### Work to complete
Select the lines of the records containing the word "forall" and list them.

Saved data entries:
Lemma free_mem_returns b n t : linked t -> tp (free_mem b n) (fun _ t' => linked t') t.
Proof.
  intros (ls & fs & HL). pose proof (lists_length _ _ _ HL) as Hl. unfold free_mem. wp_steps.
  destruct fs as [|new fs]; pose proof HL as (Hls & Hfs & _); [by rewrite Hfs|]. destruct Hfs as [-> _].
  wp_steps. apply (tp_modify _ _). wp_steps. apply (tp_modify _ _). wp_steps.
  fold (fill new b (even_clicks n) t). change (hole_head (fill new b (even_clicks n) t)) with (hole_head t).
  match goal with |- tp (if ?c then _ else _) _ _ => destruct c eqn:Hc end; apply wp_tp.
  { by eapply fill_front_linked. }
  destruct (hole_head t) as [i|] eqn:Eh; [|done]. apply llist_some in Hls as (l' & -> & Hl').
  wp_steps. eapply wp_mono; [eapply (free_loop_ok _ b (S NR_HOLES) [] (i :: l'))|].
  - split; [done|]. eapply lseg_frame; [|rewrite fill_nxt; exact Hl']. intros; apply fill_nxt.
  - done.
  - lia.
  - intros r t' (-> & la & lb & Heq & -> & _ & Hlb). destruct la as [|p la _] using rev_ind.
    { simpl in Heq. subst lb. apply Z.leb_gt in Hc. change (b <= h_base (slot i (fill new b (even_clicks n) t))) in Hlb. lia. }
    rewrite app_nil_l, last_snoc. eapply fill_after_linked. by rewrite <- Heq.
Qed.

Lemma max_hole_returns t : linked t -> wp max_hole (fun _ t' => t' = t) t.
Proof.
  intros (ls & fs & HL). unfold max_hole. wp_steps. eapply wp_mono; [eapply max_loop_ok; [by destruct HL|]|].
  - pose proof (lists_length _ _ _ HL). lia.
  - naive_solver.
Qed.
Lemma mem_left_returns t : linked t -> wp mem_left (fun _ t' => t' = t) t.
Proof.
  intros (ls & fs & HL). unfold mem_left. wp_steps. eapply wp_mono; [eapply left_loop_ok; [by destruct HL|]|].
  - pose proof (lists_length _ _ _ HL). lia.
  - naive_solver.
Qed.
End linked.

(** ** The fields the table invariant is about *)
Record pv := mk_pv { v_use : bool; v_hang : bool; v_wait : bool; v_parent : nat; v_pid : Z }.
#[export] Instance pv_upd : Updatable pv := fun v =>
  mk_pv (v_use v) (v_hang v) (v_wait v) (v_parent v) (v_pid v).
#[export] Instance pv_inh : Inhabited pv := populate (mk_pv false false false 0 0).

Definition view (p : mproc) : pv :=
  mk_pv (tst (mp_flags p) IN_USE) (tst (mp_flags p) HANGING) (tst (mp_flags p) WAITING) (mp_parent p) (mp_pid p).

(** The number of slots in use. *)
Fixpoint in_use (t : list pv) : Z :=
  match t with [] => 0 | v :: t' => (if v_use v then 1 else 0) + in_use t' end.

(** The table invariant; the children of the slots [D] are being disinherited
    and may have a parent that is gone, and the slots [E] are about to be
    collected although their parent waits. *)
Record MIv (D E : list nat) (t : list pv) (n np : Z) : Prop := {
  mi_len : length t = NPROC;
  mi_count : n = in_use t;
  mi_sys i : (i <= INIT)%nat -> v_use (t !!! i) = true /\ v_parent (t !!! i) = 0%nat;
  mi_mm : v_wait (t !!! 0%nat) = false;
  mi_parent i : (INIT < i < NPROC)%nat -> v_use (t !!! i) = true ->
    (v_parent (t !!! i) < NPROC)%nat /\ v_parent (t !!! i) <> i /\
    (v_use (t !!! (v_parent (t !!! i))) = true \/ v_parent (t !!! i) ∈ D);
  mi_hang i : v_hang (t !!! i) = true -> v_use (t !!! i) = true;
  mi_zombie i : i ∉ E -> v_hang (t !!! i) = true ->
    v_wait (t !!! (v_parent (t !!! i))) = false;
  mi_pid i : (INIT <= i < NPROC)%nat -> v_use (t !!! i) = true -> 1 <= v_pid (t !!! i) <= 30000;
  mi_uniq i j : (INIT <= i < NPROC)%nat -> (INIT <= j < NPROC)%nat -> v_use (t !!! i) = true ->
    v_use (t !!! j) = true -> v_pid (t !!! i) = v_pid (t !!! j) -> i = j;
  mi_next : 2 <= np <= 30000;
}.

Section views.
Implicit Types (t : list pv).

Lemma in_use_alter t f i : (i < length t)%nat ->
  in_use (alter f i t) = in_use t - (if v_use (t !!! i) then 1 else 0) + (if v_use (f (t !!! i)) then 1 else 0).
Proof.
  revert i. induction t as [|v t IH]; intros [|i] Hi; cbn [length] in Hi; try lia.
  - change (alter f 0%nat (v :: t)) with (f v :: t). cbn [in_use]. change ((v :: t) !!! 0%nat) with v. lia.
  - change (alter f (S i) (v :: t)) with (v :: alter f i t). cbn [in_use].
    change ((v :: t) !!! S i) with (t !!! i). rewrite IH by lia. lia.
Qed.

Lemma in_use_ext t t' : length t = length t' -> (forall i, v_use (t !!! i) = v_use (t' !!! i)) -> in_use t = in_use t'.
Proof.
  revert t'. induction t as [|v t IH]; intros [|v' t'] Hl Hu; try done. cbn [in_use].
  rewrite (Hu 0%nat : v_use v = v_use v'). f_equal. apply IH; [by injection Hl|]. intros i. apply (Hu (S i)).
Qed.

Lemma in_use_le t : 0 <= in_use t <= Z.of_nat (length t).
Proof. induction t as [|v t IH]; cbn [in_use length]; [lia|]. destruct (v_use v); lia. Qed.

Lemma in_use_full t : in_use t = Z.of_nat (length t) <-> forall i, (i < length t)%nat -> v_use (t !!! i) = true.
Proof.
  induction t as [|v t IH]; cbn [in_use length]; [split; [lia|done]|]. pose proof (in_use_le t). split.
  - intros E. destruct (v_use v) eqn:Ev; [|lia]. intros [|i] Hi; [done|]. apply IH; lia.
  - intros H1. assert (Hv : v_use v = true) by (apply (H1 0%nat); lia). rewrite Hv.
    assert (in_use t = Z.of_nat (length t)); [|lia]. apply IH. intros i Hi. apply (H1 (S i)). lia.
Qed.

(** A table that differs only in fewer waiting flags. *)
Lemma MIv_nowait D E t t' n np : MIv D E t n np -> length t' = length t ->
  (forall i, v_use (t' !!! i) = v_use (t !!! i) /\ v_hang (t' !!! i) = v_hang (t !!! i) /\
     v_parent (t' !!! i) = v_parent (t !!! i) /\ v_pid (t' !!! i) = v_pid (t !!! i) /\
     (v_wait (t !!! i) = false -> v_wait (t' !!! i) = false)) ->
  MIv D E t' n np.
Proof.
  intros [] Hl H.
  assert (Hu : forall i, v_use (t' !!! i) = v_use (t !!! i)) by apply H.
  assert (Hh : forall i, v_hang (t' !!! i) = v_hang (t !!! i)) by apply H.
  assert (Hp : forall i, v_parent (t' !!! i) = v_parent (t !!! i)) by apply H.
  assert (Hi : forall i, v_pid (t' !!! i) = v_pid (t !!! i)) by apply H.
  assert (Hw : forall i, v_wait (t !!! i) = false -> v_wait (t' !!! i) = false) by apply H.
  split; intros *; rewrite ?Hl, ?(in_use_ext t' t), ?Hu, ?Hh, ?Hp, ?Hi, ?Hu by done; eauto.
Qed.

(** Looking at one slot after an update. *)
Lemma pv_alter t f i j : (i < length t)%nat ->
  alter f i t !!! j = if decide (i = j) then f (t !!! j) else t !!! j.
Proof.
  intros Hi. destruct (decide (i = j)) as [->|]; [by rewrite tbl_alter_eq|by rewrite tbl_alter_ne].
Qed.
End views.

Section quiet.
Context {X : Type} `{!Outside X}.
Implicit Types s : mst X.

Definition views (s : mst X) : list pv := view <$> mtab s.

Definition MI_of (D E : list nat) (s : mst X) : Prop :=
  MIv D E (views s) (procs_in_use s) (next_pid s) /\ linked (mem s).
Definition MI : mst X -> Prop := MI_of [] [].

### Task response
Lemma in_use_ext t t' : length t = length t' -> (forall i, v_use (t !!! i) = v_use (t' !!! i)) -> in_use t = in_use t'.
Lemma in_use_full t : in_use t = Z.of_nat (length t) <-> forall i, (i < length t)%nat -> v_use (t !!! i) = true.
  (forall i, v_use (t' !!! i) = v_use (t !!! i) /\ v_hang (t' !!! i) = v_hang (t !!! i) /\
  assert (Hu : forall i, v_use (t' !!! i) = v_use (t !!! i)) by apply H.
  assert (Hh : forall i, v_hang (t' !!! i) = v_hang (t !!! i)) by apply H.
  assert (Hp : forall i, v_parent (t' !!! i) = v_parent (t !!! i)) by apply H.
  assert (Hi : forall i, v_pid (t' !!! i) = v_pid (t !!! i)) by apply H.
  assert (Hw : forall i, v_wait (t !!! i) = false -> v_wait (t' !!! i) = false) by apply H.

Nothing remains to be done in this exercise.